Apr 22, 2013

Bribes in Mexico – Not a Chance Right? No April’s Fool

A suntan is earned, not bought.

On the cruisers’ morning radio net one day, we were informed by a reliable source (i.e.: the harbor master of Paradise Village Marina who had met face to face with customs and immigration) that things were changing in Mexico. 

If you followed the rules and had the appropriate paperwork when you entered or re-entered this country with "jewelry" for your boat (or other high ticket items) you would not encounter any surprises with unforeseen fees since everything would have been made clear right up front prior to your departure from Mexico.  New well educated teams of Customs Officers were now in place at various airports to handle your needs speedily, in English if necessary, and without bribes…  Wow – we are impressed, Mexico is finally coming into the 21st century.

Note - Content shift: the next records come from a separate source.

(* ===== verification/DdlEffects.v ===== *)
(** * What data definition does to the catalog and to the node

    The promises of the catalog as a class, with which the change flag of a result is
    exact, live tables keep their rows through every statement, and a dropped table is
    not replayed. *)

From S2P Require Import Prelude Core Decimal Location DataFiles WriteProtocol WalFrame WalReplay WalReplaySpec WalState WalGc.
From S2P Require Import WalWriter Durable WalIdentity Prepared Buffer BufferSpec Catalog Flush FlushSpec FlushFrame Json.
From S2P Require Import Idempotency Node NodeSpec Recovery Schema Convert ConvertSpec Sweep Compaction ParquetStats Access.
From S2P Require Import Ddl DdlExec DdlSpec.
Open Scope nat_scope.
Open Scope list_scope.

(** ** The promises of a catalog *)

(** An error other than those named leaves open whether the call took effect. *)
Class CatalogLaws (C : Type) `{CatalogApi C} := {
  cat_namespaces : C → gset string;
  cat_tables : C → gmap TableIdent TableMeta;
  table_in_namespace c t m : cat_tables c !! t = Some m → ti_namespace t ∈ cat_namespaces c;
  list_namespaces_law c c' r : cat_list_namespaces c = (c', r) →
    cat_namespaces c' = cat_namespaces c ∧ cat_tables c' = cat_tables c;
  list_tables_law c ns c' r : cat_list_tables c ns = (c', r) →
    cat_namespaces c' = cat_namespaces c ∧ cat_tables c' = cat_tables c;
  load_table_law c t c' r : cat_load_table c t = (c', r) →
    cat_namespaces c' = cat_namespaces c ∧ cat_tables c' = cat_tables c;
  create_namespace_law c ns props c' r : cat_create_namespace c ns props = (c', r) →
    cat_tables c' = cat_tables c ∧
    match r with
    | Ok _ => (ns ∉ cat_namespaces c) ∧ cat_namespaces c' = {[ns]} ∪ cat_namespaces c
    | Err (AlreadyExists _) => cat_namespaces c' = cat_namespaces c
    | Err _ => True
    end;
  drop_namespace_law c ns c' r : cat_drop_namespace c ns = (c', r) →
    cat_tables c' = cat_tables c ∧
    match r with
    | Ok _ => ns ∈ cat_namespaces c ∧ cat_namespaces c' = cat_namespaces c ∖ {[ns]}
    | Err (NotFound _) => cat_namespaces c' = cat_namespaces c
    | Err _ => True
    end;
  create_table_law c req c' r : cat_create_table c req = (c', r) →
    cat_namespaces c' = cat_namespaces c ∧
    match r with
    | Ok m => cat_tables c !! cr_ident req = None ∧ cat_tables c' = <[cr_ident req := m]> (cat_tables c)
    | Err (AlreadyExists _) => is_Some (cat_tables c !! cr_ident req) ∧ cat_tables c' = cat_tables c
    | Err _ => delete (cr_ident req) (cat_tables c') = delete (cr_ident req) (cat_tables c)
    end;
  drop_table_law c t c' r : cat_drop_table c t = (c', r) →
    cat_namespaces c' = cat_namespaces c ∧
    match r with
    | Ok _ => is_Some (cat_tables c !! t) ∧ cat_tables c' = delete t (cat_tables c)
    | Err (NotFound _) => cat_tables c' = cat_tables c
    | Err _ => delete t (cat_tables c') = delete t (cat_tables c)
    end;
}.

Section changed.
Context {C : Type} `{CatalogLaws C} (warehouse : string) (storage : option Storage).
Definition same_catalog (c c' : C) : Prop := cat_namespaces c' = cat_namespaces c ∧ cat_tables c' = cat_tables c.

Lemma same_catalog_trans c1 c2 c3 : same_catalog c1 c2 → same_catalog c2 c3 → same_catalog c1 c3.
Proof. intros [? ?] [? ?]. split; congruence. Qed.

Lemma ensure_namespace_spec c ns c' r :
  ensure_namespace c ns = (c', r) → cat_tables c' = cat_tables c ∧
    (r = Ok tt → cat_namespaces c' = cat_namespaces c ∨ ns ∉ cat_namespaces c).
Proof.
  unfold ensure_namespace. destruct (cat_create_namespace c ns ∅) as [c1 r1] eqn:Hc.
  apply create_namespace_law in Hc as [Ht Hns].
  destruct r1 as [u|e]; [|destruct e]; intros [= <- <-]; (split; [done|]); naive_solver.
Qed.

Lemma list_rows_same namespaces : ∀ c c' r, list_rows c namespaces = (c', r) → same_catalog c c'.
Proof.
  induction namespaces as [|ns l IH]; intros c c' r; simpl; [by intros [= <- _]|].
  destruct (cat_list_tables c ns) as [c1 [ts|e]] eqn:Hl; apply list_tables_law in Hl; [|by intros [= <- _]].
  destruct (list_rows c1 l) as [c2 r2] eqn:Hr. intros [= <- _]. apply IH in Hr. by eapply same_catalog_trans.
Qed.
Lemma show_tables_same c ns c' r : exec_show_tables c ns = (c', r) → same_catalog c c'.
Proof.
  unfold exec_show_tables. destruct ns as [ns|].
  - destruct (list_rows c [ns]) as [c2 r2] eqn:Hr. intros [= <- _]. by eapply list_rows_same.
  - destruct (cat_list_namespaces c) as [c1 [l|e]] eqn:Hl; apply list_namespaces_law in Hl; [|by intros [= <- _]].
    destruct (list_rows c1 l) as [c2 r2] eqn:Hr. intros [= <- _]. apply list_rows_same in Hr. by eapply same_catalog_trans.
Qed.
Lemma describe_same c ns t c' r : exec_describe_table c ns t = (c', r) → same_catalog c c' ∧ ∀ x, r = Ok x → dr_changed x = false.
Proof.
  unfold exec_describe_table. destruct (cat_load_table _ _) as [c1 r1] eqn:Hl. apply load_table_law in Hl.
  intros [= <- <-]. split; [done|]. intros x (m & _ & (s & _ & [= <-])%bind_Ok)%bind_Ok. done.
Qed.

We followed the rules; we have all the paperwork we need, two times we come back from the US with many items and things run really smoothly.  We are starting to believe that things are indeed changing for the better.

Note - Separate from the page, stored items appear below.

(** The loop's invariant at its end is the outcome. *)
Lemma recovered_at_end (env : @RecoveryEnv Schema Spec Order _) wid ks md R recs pm0 m n2 n' :
  targets (rv_load env) wid ks md → (∀ r, r ∈ recs → wanted md r ↔ replayable (rv_load env) wid r) →
  rec_inv wid md R recs pm0 (acknowledged env) n2 ∅ m recs [] → idem_inv wid md recs (n_idem n2) →
  same_tables n2 n' → recovered env wid recs n'.
Proof.
  intros Hmd Hwr Hi Him (E1 & E2 & E3 & E4 & E5). split.
  - intros r Hr Hrep. apply Hwr in Hrep; [|done]. destruct (ri_known _ _ _ _ _ _ _ _ _ _ _ Hi r Hr Hrep) as [ref Href].
    destruct Hrep as (m0 & ck & Hk & Hc).
    destruct (table_of _ _ _ _ _ _ _ _ Hmd _ _ _ _ _ _ _ _ _ Hi Hk Href) as (b & Hb & Ht).
    exists ref, b. rewrite E1, E2. split_and!; [exact Href|done|].
    destruct (to_all _ _ _ _ _ _ _ _ Ht r Hr eq_refl Hc) as [?|Hle]; [by left|].
    destruct (to_acked _ _ _ _ _ _ _ _ Ht) as [Heq|?]; [lia|]. by right.
  - intros r s Hr Hrep Hs. rewrite E5. apply (im_all _ _ _ _ Him r s Hr); [by apply Hwr|done].
  - intros ident ref. rewrite E1, E2. intros Href.
    destruct (rec_inv_world_inv _ _ _ _ _ _ _ _ _ _ Hi Href) as (k & m0 & ck & b & Hk & Hid & Hb & Ht & Hw).
    exists b. rewrite (to_uuid _ _ _ _ _ _ _ _ Ht). split_and!; [done|by rewrite (to_ident _ _ _ _ _ _ _ _ Ht)| |].
    + unfold node_world in *. by rewrite E3, E4; destruct Hw; split.
    + intros e He. destruct (to_from _ _ _ _ _ _ _ _ Ht e He) as (r & Hr & Hrk' & Hc & ->).
      exists r. split_and!; try done; [|by rewrite <-Hid, <-Hrk'].
      apply Hwr; [done|]. exists m0, ck. by rewrite Hrk'.
Qed.


(** ** Termination *)
Lemma read_zero_tail_fuel fuel : ∀ h k z, k ≤ fuel → read_zero_tail fuel h k z ≠ OutOfFuel.
Proof.
  induction fuel as [|fuel IH]; intros h k z Hk; simpl; destruct k as [|k]; try done; [lia|].
  destruct (read_exact _ _ _) as [[chunk h']|e]; [|done]. cbn [lift mbind outcome_bind]. apply IH. lia.
Qed.

Lemma read_frame_fuel h offset limit : read_frame h offset limit ≠ OutOfFuel.
Proof.
  unfold read_frame. destruct (_ <? _)%N; [done|]. destruct (read_exact _ _ _) as [[hdr h']|e]; [|done].
  cbn [lift mbind outcome_bind]. set (len := match hdr with _ :: _ :: _ :: _ :: _ => _ | _ => _ end). clearbody len.
  destruct (len =? 0)%N.
  - destruct (read_zero_tail _ _ _ _) as [[z h2]|e|] eqn:Hz; [done|done|]. by apply read_zero_tail_fuel in Hz.
  - destruct (_ <? len)%N; [done|]. destruct (_ <? _)%N; [done|]. destruct (read_exact _ _ _) as [[body h2]|e]; done.
Qed.

Lemma next_record_fuel root plan : next_record root plan ≠ OutOfFuel.
Proof.
  unfold next_record. destruct (if rp_snapshot_checked plan then _ else _) as [[]|e]; [|done].
  cbn [lift mbind outcome_bind]. destruct (rp_entries plan !! _) as [entry|]; [|done].
  destruct (ok_or (rp_segments plan !! _) _) as [s|e]; [|done]. cbn [lift mbind outcome_bind].
  destruct (match rp_file plan with Some _ => _ | None => _ end) as [h|e]; [|done]. cbn [lift mbind outcome_bind].
  destruct (read_frame _ _ _) as [[d h']|e|] eqn:Hf; [|done|by apply read_frame_fuel in Hf].
  cbn [mbind outcome_bind]. destruct d as [r c| |e]; try done.
  destruct (ok_or _ _) as [k|e]; [|done]. cbn [lift mbind outcome_bind].
  destruct (if bool_decide _ then _ else _) as [k'|e]; [|done]. cbn [lift mbind outcome_bind]. by case_decide.
Qed.

Lemma next_record_index root plan r plan' :
  next_record root plan = Returns (Some r, plan') →
  rp_entries plan' = rp_entries plan ∧ rp_entry_index plan' = S (rp_entry_index plan) ∧
  rp_entry_index plan < length (rp_entries plan).
Proof.
  unfold next_record. destruct (if rp_snapshot_checked plan then _ else _) as [[]|e]; [|done].
  cbn [lift mbind outcome_bind]. destruct (rp_entries plan !! _) as [entry|] eqn:He; [|done].
  apply lookup_lt_Some in He.
  destruct (ok_or (rp_segments plan !! _) _) as [s|e]; [|done]. cbn [lift mbind outcome_bind].
  destruct (match rp_file plan with Some _ => _ | None => _ end) as [h|e]; [|done]. cbn [lift mbind outcome_bind].
  destruct (read_frame _ _ _) as [[d h']|e|]; [|done|done].
  cbn [mbind outcome_bind]. destruct d as [r' c| |e]; try done.
  destruct (ok_or _ _) as [k|e]; [|done]. cbn [lift mbind outcome_bind].
  destruct (if bool_decide _ then _ else _) as [k'|e]; [|done]. cbn [lift mbind outcome_bind].
  case_decide; [|done]. by intros [= <- <-].
Qed.

Lemma prepare_segment_fuel rename_ok committed mode i p root st segs :
  dir_ok root → prepare_segment rename_ok committed mode i p (root, st, segs) ≠ OutOfFuel ∧
  ∀ root' st' segs', prepare_segment rename_ok committed mode i p (root, st, segs) = Returns (root', st', segs') →
    dir_ok root'.
Proof.
  intros Hs. destruct (root !! p) as [f|] eqn:Hf; [|unfold prepare_segment, segment_identity; rewrite Hf; by split].
  destruct (prepare_segment_spec rename_ok committed mode root i p f root st segs Hs Hf Hf) as (snap & _ & ->).
  simpl. destruct (seg_corrupt root p); [|split; [done|by intros ? ? ? [= <- _ _]]].
  destruct mode; [by split|]. destruct (rename_ok p); [|by split]. split; [done|]. intros ? ? ? [= <- _ _] q g.
  unfold rename_file. rewrite Hf. intros [[_ <-]|[_ [_ ?]%lookup_delete_Some]]%lookup_insert_Some; by eapply Hs.
Qed.

Lemma prepare_fuel rename_ok committed mode root : dir_ok root → prepare rename_ok committed mode root ≠ OutOfFuel.
Proof.
  intros Hs. unfold prepare.
  assert (∀ paths i r st segs, dir_ok r → prepare_segments rename_ok committed mode i paths (r, st, segs) ≠ OutOfFuel)
    as Hp.
  { induction paths as [|p paths IH]; intros i r st segs Hr; cbn [prepare_segments]; [done|].
    destruct (prepare_segment_fuel rename_ok committed mode i p r st segs Hr) as [Hne Hok].
    destruct (prepare_segment _ _ _ _ _ _) as [[[r' st'] segs']|e|] in *; [|done|by destruct Hne].
    apply IH. by eapply Hok. }
  specialize (Hp (segment_paths root) 0 root (mkPrepState [] [] ∅ ∅) [] Hs).
  destruct (prepare_segments _ _ _ _ _ _) as [[[r' st'] segs']|e|]; done.
Qed.

Lemma flush_table_total fuel fe fl (n : Nd) ident :
  (num_retries status_check < u32_max)%N → (num_retries status_check < N.of_nat fuel)%N →
  ∃ n' r, flush_table max_files max_prepared_bytes status_check fuel fe fl n ident = Some (n', r).
Proof.
  intros Hret Hfuel. unfold flush_table.
  destruct (n_buffers n !! ident) as [ref|]; cbn [mbind option_bind]; [|by do 2 eexists].
  destruct (n_heap n !! ref) as [b|]; cbn [mbind option_bind]; [|by do 2 eexists].
  destruct (flush_once_total max_files max_prepared_bytes status_check fuel fe (node_world n b) Hret Hfuel)
    as (w' & r' & ->). by do 2 eexists.
Qed.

On the third trip, with only Mike going ‘home’ to the US and back to retrieve our repaired and under warranty radar and display screen things don’t work quite as well.  He has all paperwork in hand proving that Déjàlà had a radar and display screen when we entered the country in November 2011.  These items are clearly shown on our TIP (Temporary Import Permit).  We have proof that this is a warranty issue.  The radar unit is less than 2 years old and no longer works.  We have to return the unit to the manufacturer to be tested and fixed.  We also have all the RMA paperwork (Return Merchandise Authorization), our original invoice, and pictures of the unit installed on the boat. 
Mike goes through customs at Nogales without a hitch.  A few miles down the road, there is a second check point.  It is near 9pm.  It is dark.  There is hardly anybody around except for two checkpoint officers.  Mike is asked for $375 to bring in the radar unit.  He shows them the paperwork to prove there is no need to pay for these fees.  They completely disregard the paperwork.  Automatic weapons are plainly visible.  Mike is asked to leave the money in the bathroom or go back to the US.  He finally bargains them down to $200 US since that is all he has in pocket.  It’s obvious this is a shakedown.  Not knowing if waiting around for more help in the morning was feasible, paying seemed the best option.  Going back to the US would’ve also meant paying for another bus fare and starting all over again. Many asked if he got a receipt for money handed to them.  Are you kidding!

All this to say that Mexico hasn’t quite changed completely yet.  Bribes are still a probability when in this country.  The new problem faced by visitors is figuring out which official is from the ‘new school’, and which officer operates in the time tested fashion.  Age, uniform, or location helps, but isn’t foolproof.  For us Norte Americanos, better to be prepared for either option.